(Records shown begins)

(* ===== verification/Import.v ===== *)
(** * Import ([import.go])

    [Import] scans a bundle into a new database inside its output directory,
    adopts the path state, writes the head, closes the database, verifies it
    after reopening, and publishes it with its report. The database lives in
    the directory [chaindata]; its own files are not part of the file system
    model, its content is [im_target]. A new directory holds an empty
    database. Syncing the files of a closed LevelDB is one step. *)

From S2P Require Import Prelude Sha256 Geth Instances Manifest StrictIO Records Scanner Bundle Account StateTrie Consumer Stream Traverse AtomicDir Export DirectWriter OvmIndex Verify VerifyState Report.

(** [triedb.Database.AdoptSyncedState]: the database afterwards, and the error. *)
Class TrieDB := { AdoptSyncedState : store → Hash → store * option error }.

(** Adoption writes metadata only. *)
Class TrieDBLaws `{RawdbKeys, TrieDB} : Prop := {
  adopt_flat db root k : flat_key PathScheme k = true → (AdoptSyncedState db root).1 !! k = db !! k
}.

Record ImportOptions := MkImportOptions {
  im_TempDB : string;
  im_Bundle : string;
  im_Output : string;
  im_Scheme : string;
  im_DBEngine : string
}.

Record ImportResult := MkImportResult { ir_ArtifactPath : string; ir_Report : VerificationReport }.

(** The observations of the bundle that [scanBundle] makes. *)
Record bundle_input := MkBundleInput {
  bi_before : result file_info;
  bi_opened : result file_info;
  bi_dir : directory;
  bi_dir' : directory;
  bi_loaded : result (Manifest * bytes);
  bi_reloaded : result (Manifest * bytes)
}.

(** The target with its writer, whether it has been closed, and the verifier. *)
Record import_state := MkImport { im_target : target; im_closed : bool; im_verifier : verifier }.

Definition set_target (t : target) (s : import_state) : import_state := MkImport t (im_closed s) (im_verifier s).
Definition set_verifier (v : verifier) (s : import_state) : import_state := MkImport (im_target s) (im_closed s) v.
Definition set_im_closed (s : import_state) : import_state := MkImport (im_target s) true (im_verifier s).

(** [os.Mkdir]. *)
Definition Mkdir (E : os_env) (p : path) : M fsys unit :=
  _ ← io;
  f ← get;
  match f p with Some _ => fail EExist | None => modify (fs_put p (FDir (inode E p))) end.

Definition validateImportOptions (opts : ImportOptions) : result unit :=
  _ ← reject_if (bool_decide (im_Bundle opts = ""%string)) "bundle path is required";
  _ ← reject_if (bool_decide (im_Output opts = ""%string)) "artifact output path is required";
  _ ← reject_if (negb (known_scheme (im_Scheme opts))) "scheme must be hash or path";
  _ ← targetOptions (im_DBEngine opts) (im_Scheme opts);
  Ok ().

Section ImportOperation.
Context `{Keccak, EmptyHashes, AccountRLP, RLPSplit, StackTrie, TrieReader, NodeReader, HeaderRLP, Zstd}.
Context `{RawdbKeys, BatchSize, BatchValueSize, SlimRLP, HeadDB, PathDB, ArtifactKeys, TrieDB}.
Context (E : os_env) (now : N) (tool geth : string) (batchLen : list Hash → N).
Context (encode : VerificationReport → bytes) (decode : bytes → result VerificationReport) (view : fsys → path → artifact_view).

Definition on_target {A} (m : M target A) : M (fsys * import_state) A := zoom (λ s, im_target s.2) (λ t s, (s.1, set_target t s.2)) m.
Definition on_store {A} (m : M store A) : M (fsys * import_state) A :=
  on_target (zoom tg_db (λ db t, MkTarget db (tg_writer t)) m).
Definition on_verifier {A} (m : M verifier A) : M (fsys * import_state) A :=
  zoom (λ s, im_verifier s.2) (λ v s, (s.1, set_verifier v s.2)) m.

(Records shown ends)

■ **Work to be completed**
Each of the records shown above needs to be repeated exactly.

■ **Answer section**
(* ===== verification/Import.v ===== *)
(** * Import ([import.go])

    [Import] scans a bundle into a new database inside its output directory,
    adopts the path state, writes the head, closes the database, verifies it
    after reopening, and publishes it with its report. The database lives in
    the directory [chaindata]; its own files are not part of the file system
    model, its content is [im_target]. A new directory holds an empty
    database. Syncing the files of a closed LevelDB is one step. *)

From S2P Require Import Prelude Sha256 Geth Instances Manifest StrictIO Records Scanner Bundle Account StateTrie Consumer Stream Traverse AtomicDir Export DirectWriter OvmIndex Verify VerifyState Report.

(** [triedb.Database.AdoptSyncedState]: the database afterwards, and the error. *)
Class TrieDB := { AdoptSyncedState : store → Hash → store * option error }.

(** Adoption writes metadata only. *)
Class TrieDBLaws `{RawdbKeys, TrieDB} : Prop := {
  adopt_flat db root k : flat_key PathScheme k = true → (AdoptSyncedState db root).1 !! k = db !! k
}.

Record ImportOptions := MkImportOptions {
  im_TempDB : string;
  im_Bundle : string;
  im_Output : string;
  im_Scheme : string;
  im_DBEngine : string
}.

Record ImportResult := MkImportResult { ir_ArtifactPath : string; ir_Report : VerificationReport }.

(** The observations of the bundle that [scanBundle] makes. *)
Record bundle_input := MkBundleInput {
  bi_before : result file_info;
  bi_opened : result file_info;
  bi_dir : directory;
  bi_dir' : directory;
  bi_loaded : result (Manifest * bytes);
  bi_reloaded : result (Manifest * bytes)
}.

(** The target with its writer, whether it has been closed, and the verifier. *)
Record import_state := MkImport { im_target : target; im_closed : bool; im_verifier : verifier }.

Definition set_target (t : target) (s : import_state) : import_state := MkImport t (im_closed s) (im_verifier s).
Definition set_verifier (v : verifier) (s : import_state) : import_state := MkImport (im_target s) (im_closed s) v.
Definition set_im_closed (s : import_state) : import_state := MkImport (im_target s) true (im_verifier s).

(** [os.Mkdir]. *)
Definition Mkdir (E : os_env) (p : path) : M fsys unit :=
  _ ← io;
  f ← get;
  match f p with Some _ => fail EExist | None => modify (fs_put p (FDir (inode E p))) end.

Definition validateImportOptions (opts : ImportOptions) : result unit :=
  _ ← reject_if (bool_decide (im_Bundle opts = ""%string)) "bundle path is required";
  _ ← reject_if (bool_decide (im_Output opts = ""%string)) "artifact output path is required";
  _ ← reject_if (negb (known_scheme (im_Scheme opts))) "scheme must be hash or path";
  _ ← targetOptions (im_DBEngine opts) (im_Scheme opts);
  Ok ().

Section ImportOperation.
Context `{Keccak, EmptyHashes, AccountRLP, RLPSplit, StackTrie, TrieReader, NodeReader, HeaderRLP, Zstd}.
Context `{RawdbKeys, BatchSize, BatchValueSize, SlimRLP, HeadDB, PathDB, ArtifactKeys, TrieDB}.
Context (E : os_env) (now : N) (tool geth : string) (batchLen : list Hash → N).
Context (encode : VerificationReport → bytes) (decode : bytes → result VerificationReport) (view : fsys → path → artifact_view).

Definition on_target {A} (m : M target A) : M (fsys * import_state) A := zoom (λ s, im_target s.2) (λ t s, (s.1, set_target t s.2)) m.
Definition on_store {A} (m : M store A) : M (fsys * import_state) A :=
  on_target (zoom tg_db (λ db t, MkTarget db (tg_writer t)) m).
Definition on_verifier {A} (m : M verifier A) : M (fsys * import_state) A :=
  zoom (λ s, im_verifier s.2) (λ v s, (s.1, set_verifier v s.2)) m.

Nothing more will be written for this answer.